President Obama has repeatedly embraced three titans of American commerce, General Electric, Boeing and JPMorgan Chase, showering their chief executives with praise and adopting policies that benefit the companies.
His economic stimulus package awarded $200 million in contracts to GE, according to the company, and he has traveled the world selling Boeing airplanes — even joking that he should receive a gold watch for how many he has sold. Obama rejected calls from some economists to break up the biggest banks after the financial crisis, leaving JPMorgan, the biggest of them all, whole.
Yet these companies — from the C-suite to the rank and file — have shown little enthusiasm for the president.
Top executives have repeatedly criticized his rhetoric and his policies or have declined to support some of his most significant proposals. Employees, in a contrast to 2008, have scaled back financial support for Obama’s campaign.
The president’s relationship with GE, Boeing and JPMorgan offers a window into his sometimes-strained dealings with corporate America. He has for 31/2 years tried to nurture better connections to business, inviting top executives into his inner circle, promoting manufacturing and exports, and pumping money into a weak economy.

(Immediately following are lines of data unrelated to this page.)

(** X9. A line [td NAME] or [typedecl NAME], with NAME no keyword and
    not starting with a digit, asks for the type declarations named
    NAME of any kind. *)
Theorem parse_command_type_plain_name
    (d0 verb d1 w : string) (rest : list (string * string)) (t : string)
    (b : bool) (c : ascii) (w' : string) :
  well_laid_out ((d0, verb) :: (d1, w) :: rest) = true ->
  is_blank t = true ->
  Z.of_nat (String.length (laid_out ((d0, verb) :: (d1, w) :: rest) ++ t))
  <= CF_STR_MAX_LEN ->
  verb = "td"%string \/ verb = "typedecl"%string ->
  w = String c w' -> is_digit c = false ->
  ~ In w ["struct"; "union"; "enum"]%string ->
  parse_command (mk_str (laid_out ((d0, verb) :: (d1, w) :: rest) ++ t) b)
  = Ok (cmd_type_decl
          (search_name (mk_name_spec name_none (cf_str_borrow w)))).
Proof.
  intros Hl Ht Hlen Hverb Hw Hc Hkw.
  destruct (parse_command_verb_step b d0 verb _ t Hl Ht Hlen)
    as (it1 & E1 & Hat1 & Hs).
  assert (Hk : command_string2kind (cf_str_borrow verb)
               = Some search_type_decl)
    by (destruct Hverb; subst; reflexivity).
  rewrite Hk in E1.
  destruct (separated_cons _ _ _ Hs) as (Hd1 & Hw1 & Hs1 & He1).
  cbn [laid_out] in Hat1. rewrite !string_app_assoc in Hat1.
  destruct (tok_iter_at_word it1 d1 w _ Hat1 Hd1 Hw1)
    as (it2 & E2 & E3 & Hat2).
  { apply separated_ends_word; assumption. }
  unfold parse_command. cbv zeta. rewrite E1. cbv beta iota.
  unfold parse_type_search. rewrite E2, E3.
  rewrite (parse_name_spec2_plain _ it2 (str2elab_plain w Hkw)).
  unfold cf_str_borrow at 1. cbn [str]. rewrite Hw at 1. cbn [String.get].
  rewrite Hc. cbv beta iota.
  apply (parse_command_rest it2 rest t); assumption.
Qed.

Lemma parse_command_type_plain_name_witness :
  (well_laid_out [(" ", "typedecl"); ("  ", "foo")]%string = true
   /\ is_blank "" = true
   /\ Z.of_nat
        (String.length (laid_out [(" ", "typedecl"); ("  ", "foo")] ++ ""))
      <= CF_STR_MAX_LEN
   /\ ("typedecl"%string = "td"%string
       \/ "typedecl"%string = "typedecl"%string)
   /\ "foo"%string = String "f" "oo"
   /\ is_digit "f" = false
   /\ ~ In "foo"%string ["struct"; "union"; "enum"]%string)
  /\ parse_command (mk_str " typedecl  foo" false)
     = Ok (cmd_type_decl
             (search_name (mk_name_spec name_none (cf_str_borrow "foo")))).
Proof.
  assert (H1 : well_laid_out [(" ", "typedecl"); ("  ", "foo")]%string = true)
    by reflexivity.
  assert (H2 : is_blank "" = true) by reflexivity.
  assert (H3 : Z.of_nat
                 (String.length
                    (laid_out [(" ", "typedecl"); ("  ", "foo")] ++ ""))
               <= CF_STR_MAX_LEN)
    by (vm_compute; discriminate).
  assert (H4 : "typedecl"%string = "td"%string
               \/ "typedecl"%string = "typedecl"%string)
    by (right; reflexivity).
  assert (H5 : "foo"%string = String "f" "oo") by reflexivity.
  assert (H6 : is_digit "f" = false) by reflexivity.
  assert (H7 : ~ In "foo"%string ["struct"; "union"; "enum"]%string)
    by (intros [H|[H|[H|[]]]]; discriminate H).
  split; [auto 10|].
  exact (parse_command_type_plain_name " " "typedecl" "  " "foo" [] "" false
           "f" "oo" H1 H2 H3 H4 H5 H6 H7).
Defined.

(** X10. A line [md K TYPE MEMBER] or [memberdecl K TYPE MEMBER], with
    K one of [struct], [union] and [enum], asks for the member MEMBER
    of the types TYPE of that kind. *)
Theorem parse_command_member
    (d0 verb d1 kw d2 w d3 m : string) (rest : list (string * string))
    (t : string) (b : bool) :
  well_laid_out ((d0, verb) :: (d1, kw) :: (d2, w) :: (d3, m) :: rest)
  = true ->
  is_blank t = true ->
  Z.of_nat
    (String.length
       (laid_out ((d0, verb) :: (d1, kw) :: (d2, w) :: (d3, m) :: rest)
        ++ t))
  <= CF_STR_MAX_LEN ->
  verb = "md"%string \/ verb = "memberdecl"%string ->
  In kw ["struct"; "union"; "enum"]%string ->
  parse_command
    (mk_str
       (laid_out ((d0, verb) :: (d1, kw) :: (d2, w) :: (d3, m) :: rest)
        ++ t) b)
  = Ok (cmd_member_decl
          (search_name
             (mk_name_spec (str2elab (cf_str_borrow kw)) (cf_str_borrow w)))
          (cf_str_borrow m)).
Proof.
  intros Hl Ht Hlen Hverb Hkw.
  destruct (parse_command_verb_step b d0 verb _ t Hl Ht Hlen)
    as (it1 & E1 & Hat1 & Hs).
  assert (Hk : command_string2kind (cf_str_borrow verb)
               = Some search_member_decl)
    by (destruct Hverb; subst; reflexivity).
  rewrite Hk in E1.
  destruct (separated_cons _ _ _ Hs) as (Hd1 & Hw1 & Hs1 & He1).
  destruct (separated_cons _ _ _ Hs1) as (Hd2 & Hw2 & Hs2 & He2).
  destruct (separated_cons _ _ _ Hs2) as (Hd3 & Hw3 & Hs3 & He3).
  cbn [laid_out] in Hat1. rewrite !string_app_assoc in Hat1.
  destruct (tok_iter_at_word it1 d1 kw _ Hat1 Hd1 Hw1)
    as (it2 & E2 & E3 & Hat2).
  { apply He2. }
  destruct (str2elab_keyword kw Hkw) as (Hne & c & r & Hc & Hdig).
  destruct (parse_name_spec2_keyword (cf_str_borrow kw) it2 d2 w _
              Hne Hat2 Hd2 Hw2)
    as (it3 & E4 & Hat3).
  { apply He3. }
  destruct (tok_iter_at_word it3 d3 m _ Hat3 Hd3 Hw3)
    as (it4 & E5 & E6 & Hat4).
  { apply separated_ends_word; assumption. }
  unfold parse_command. cbv zeta. rewrite E1. cbv beta iota.
  unfold parse_member_search, parse_type_search. rewrite E2, E3, E4.
  unfold cf_str_borrow at 1. cbn [str]. rewrite Hc at 1. cbn [String.get].
  rewrite Hdig. cbv beta iota. rewrite E5, E6. cbv beta iota.
  apply (parse_command_rest it4 rest t); assumption.
Qed.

But he hasn’t always received a positive reception, with executives complaining about his tone and his policies. That may create difficulties for Obama as he runs for reelection against Republican Mitt Romney, who says business experience is one of his chief credentials.
The president’s dwindling support among some in business is evidenced in campaign giving.
Although employees of GE, Boeing and JPMorgan backed Obama and other Democratic candidates by wide margins in 2008, that backing has declined this year. GE and JPMorgan employees have switched their allegiance to Romney and his fellow Republicans, according to the Center for Responsive Politics, while Boeing employees continue to support the president, albeit by a smaller advantage.
William Daley, who was serving as a senior JPMorgan executive and was a Boeing director when Obama tapped him in 2011 to be his chief of staff, said business leaders have generally not understood that the president’s job is to represent American workers, not just business interests.
“Many people in business have misjudged the president’s intentions,” Daley said. “They don’t understand the difficulties the American people are having.”
He added: “A lot of people in the business community have historically been and are Republicans. That’s a fact of life.”
According to their public statements and people close to them, the chief executives of JPMorgan, GE and Boeing bear no ill will toward the White House and have had plenty of access to administration officials to advocate their views on business policy.
What has bothered them has been the White House’s rhetoric, which they perceive as sometimes unfairly critical of business, and its support of regulations that they consider burdensome.
JPMorgan head Jamie Dimon, a longtime Democrat, has spent millions of his company’s money lobbying against several provisions of the Dodd-Frank overhaul of financial regulation, which is one of Obama’s signature domestic achievements. He also has expressed exasperation with Democratic rhetoric.
“I’ve gotten disturbed at some of the Democrats’ anti-business behavior, the attacks on work ethic and successful people,” Dimon said in May on NBC’s “Meet the Press.”
Boeing chief executive W. James McNerney Jr. was outraged by efforts by the National Labor Relations Board to try to stop Boeing from creating a non-union plant in South Carolina. Although the NLRB was not controlled by Obama, he appointed the board official who filed the case.
As chairman of the Business Roundtable, a lobby that has often been critical of Obama, McNerney has expressed concerns in conference calls and interviews about the administration’s approach to medical and environmental regulation.
For instance, he has said, the Food and Drug Administration and the Environmental Protection Agency, which fall under Obama’s purview, often have had an attitude of “guilty until proven innocent” in their oversight of companies.
A person close to the Boeing chief said that he considered some of the White House’s rhetoric early on as unfairly critical of corporate America but that it has improved.
Still, in a recent interview with Bloomberg Television, McNerney said the president needs to show more “sensitivity” to the needs of business. “I think there could be more of it. There is some and they’re trying to reach out, but no, I’d like to see more.”